Extracted information:
⁂
Definition fulfill_or_reject_promise (p : Z) (v : value) (is_reject : bool) (w : world) : res world :=
  s ← of_opt (promises w !! p);
  match promise_state s with
  | JS_PROMISE_PENDING =>
      let st := if is_reject then JS_PROMISE_REJECTED else JS_PROMISE_FULFILLED in
      let w := if is_reject && negb (is_handled s) then add_event (EvTracker p false) w else w in
      let l := if is_reject then promise_reactions1 s else promise_reactions0 s in
      Ret (enqueue_reactions l is_reject v (set_promise p (mkPromise st [] [] (is_handled s) v) w))
  | _ => Ret (add_event (EvIgnored p) w)
  end.

Definition reject_promise (p : Z) (v : value) (w : world) : res world :=
  fulfill_or_reject_promise p v true w.

(** ** Resolving functions *)

(** The two functions and the flag they share; [None]: out of memory. *)
Definition js_create_resolving_functions (p : Z) (w : world) : option (value * value) * world :=
  let '(ok, w) := js_malloc w in
  if ok then
    let '(sr, w) := fresh w in
    let '(f0, w) := fresh w in
    let '(f1, w) := fresh w in
    (Some (ResolvingFunc f0, ResolvingFunc f1),
     set_function f1 (mkFunction p sr true) (set_function f0 (mkFunction p sr false) (set_flag sr false w)))
  else (None, w).

(** Up to [JS_GetProperty(resolution, "then")], which may run a script. *)
Definition js_promise_resolve_function_call (f : Z) (resolution : value) (w : world) : res world :=
  s ← of_opt (functions w !! f);
  already_resolved ← of_opt (resolved w !! presolved s);
  if (already_resolved : bool) then Ret (returning undefined w)
  else
    let w := set_flag (presolved s) true w in
    if fn_reject s || negb (JS_IsObject resolution) then
      w ← fulfill_or_reject_promise (fn_promise s) resolution (fn_reject s) w;
      Ret (returning undefined w)
    else if bool_decide (resolution = Promise (fn_promise s)) then
      w ← reject_promise (fn_promise s) TypeErr w;
      Ret (returning undefined w)
    else Ret (set_ctl Running (push (FGetThen (fn_promise s) resolution) w)).

(** The rest of it. *)
Definition resolve_with_then (p : Z) (resolution : value) (o : outcome) (w : world) : res world :=
  w ← match o with
      | Throw e => reject_promise p e w
      | Normal then_ =>
          if JS_IsFunction then_
          then Ret (JS_EnqueueJob (js_promise_resolve_thenable_job_entry p resolution then_) w)
          else fulfill_or_reject_promise p resolution false w
      end;
  Ret (returning undefined w).

(** [JS_Call] with the first argument [arg]; a script function starts to run. *)
Definition JS_Call (f : value) (arg : value) (w : world) : res world :=
  match f with
  | ResolvingFunc f => js_promise_resolve_function_call f arg w
  | Obj _ true => Ret (set_ctl Running w)
  | _ => Ret (returning (Throw TypeErr) w)
  end.

(** ** Jobs *)

(** Up to the call of the handler. *)
Definition promise_reaction_job (func0 func1 hdl : value) (is_reject : bool) (arg : value) (w : world)
    : res world :=
  let w := push (FReaction func0 func1) w in
  if JS_IsUndefined hdl then Ret (returning (if is_reject then Throw arg else Normal arg) w)
  else JS_Call hdl arg w.

(** The result of the handler is passed to one of the resolving functions, whose
    result is the result of the job. *)
Definition reaction_result (func0 func1 : value) (o : outcome) (w : world) : res world :=
  let '(func, v) := match o with Throw e => (func1, e) | Normal v => (func0, v) end in
  if JS_IsUndefined func then Ret (returning undefined w) else JS_Call func v w.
⁂
Exercise prompt: After reading the data, retype all of it exactly as it reads.

Your response:
Definition fulfill_or_reject_promise (p : Z) (v : value) (is_reject : bool) (w : world) : res world :=
  s ← of_opt (promises w !! p);
  match promise_state s with
  | JS_PROMISE_PENDING =>
      let st := if is_reject then JS_PROMISE_REJECTED else JS_PROMISE_FULFILLED in
      let w := if is_reject && negb (is_handled s) then add_event (EvTracker p false) w else w in
      let l := if is_reject then promise_reactions1 s else promise_reactions0 s in
      Ret (enqueue_reactions l is_reject v (set_promise p (mkPromise st [] [] (is_handled s) v) w))
  | _ => Ret (add_event (EvIgnored p) w)
  end.

Definition reject_promise (p : Z) (v : value) (w : world) : res world :=
  fulfill_or_reject_promise p v true w.

(** ** Resolving functions *)

(** The two functions and the flag they share; [None]: out of memory. *)
Definition js_create_resolving_functions (p : Z) (w : world) : option (value * value) * world :=
  let '(ok, w) := js_malloc w in
  if ok then
    let '(sr, w) := fresh w in
    let '(f0, w) := fresh w in
    let '(f1, w) := fresh w in
    (Some (ResolvingFunc f0, ResolvingFunc f1),
     set_function f1 (mkFunction p sr true) (set_function f0 (mkFunction p sr false) (set_flag sr false w)))
  else (None, w).

(** Up to [JS_GetProperty(resolution, "then")], which may run a script. *)
Definition js_promise_resolve_function_call (f : Z) (resolution : value) (w : world) : res world :=
  s ← of_opt (functions w !! f);
  already_resolved ← of_opt (resolved w !! presolved s);
  if (already_resolved : bool) then Ret (returning undefined w)
  else
    let w := set_flag (presolved s) true w in
    if fn_reject s || negb (JS_IsObject resolution) then
      w ← fulfill_or_reject_promise (fn_promise s) resolution (fn_reject s) w;
      Ret (returning undefined w)
    else if bool_decide (resolution = Promise (fn_promise s)) then
      w ← reject_promise (fn_promise s) TypeErr w;
      Ret (returning undefined w)
    else Ret (set_ctl Running (push (FGetThen (fn_promise s) resolution) w)).

(** The rest of it. *)
Definition resolve_with_then (p : Z) (resolution : value) (o : outcome) (w : world) : res world :=
  w ← match o with
      | Throw e => reject_promise p e w
      | Normal then_ =>
          if JS_IsFunction then_
          then Ret (JS_EnqueueJob (js_promise_resolve_thenable_job_entry p resolution then_) w)
          else fulfill_or_reject_promise p resolution false w
      end;
  Ret (returning undefined w).

(** [JS_Call] with the first argument [arg]; a script function starts to run. *)
Definition JS_Call (f : value) (arg : value) (w : world) : res world :=
  match f with
  | ResolvingFunc f => js_promise_resolve_function_call f arg w
  | Obj _ true => Ret (set_ctl Running w)
  | _ => Ret (returning (Throw TypeErr) w)
  end.

(** ** Jobs *)

(** Up to the call of the handler. *)
Definition promise_reaction_job (func0 func1 hdl : value) (is_reject : bool) (arg : value) (w : world)
    : res world :=
  let w := push (FReaction func0 func1) w in
  if JS_IsUndefined hdl then Ret (returning (if is_reject then Throw arg else Normal arg) w)
  else JS_Call hdl arg w.

(** The result of the handler is passed to one of the resolving functions, whose
    result is the result of the job. *)
Definition reaction_result (func0 func1 : value) (o : outcome) (w : world) : res world :=
  let '(func, v) := match o with Throw e => (func1, e) | Normal v => (func0, v) end in
  if JS_IsUndefined func then Ret (returning undefined w) else JS_Call func v w.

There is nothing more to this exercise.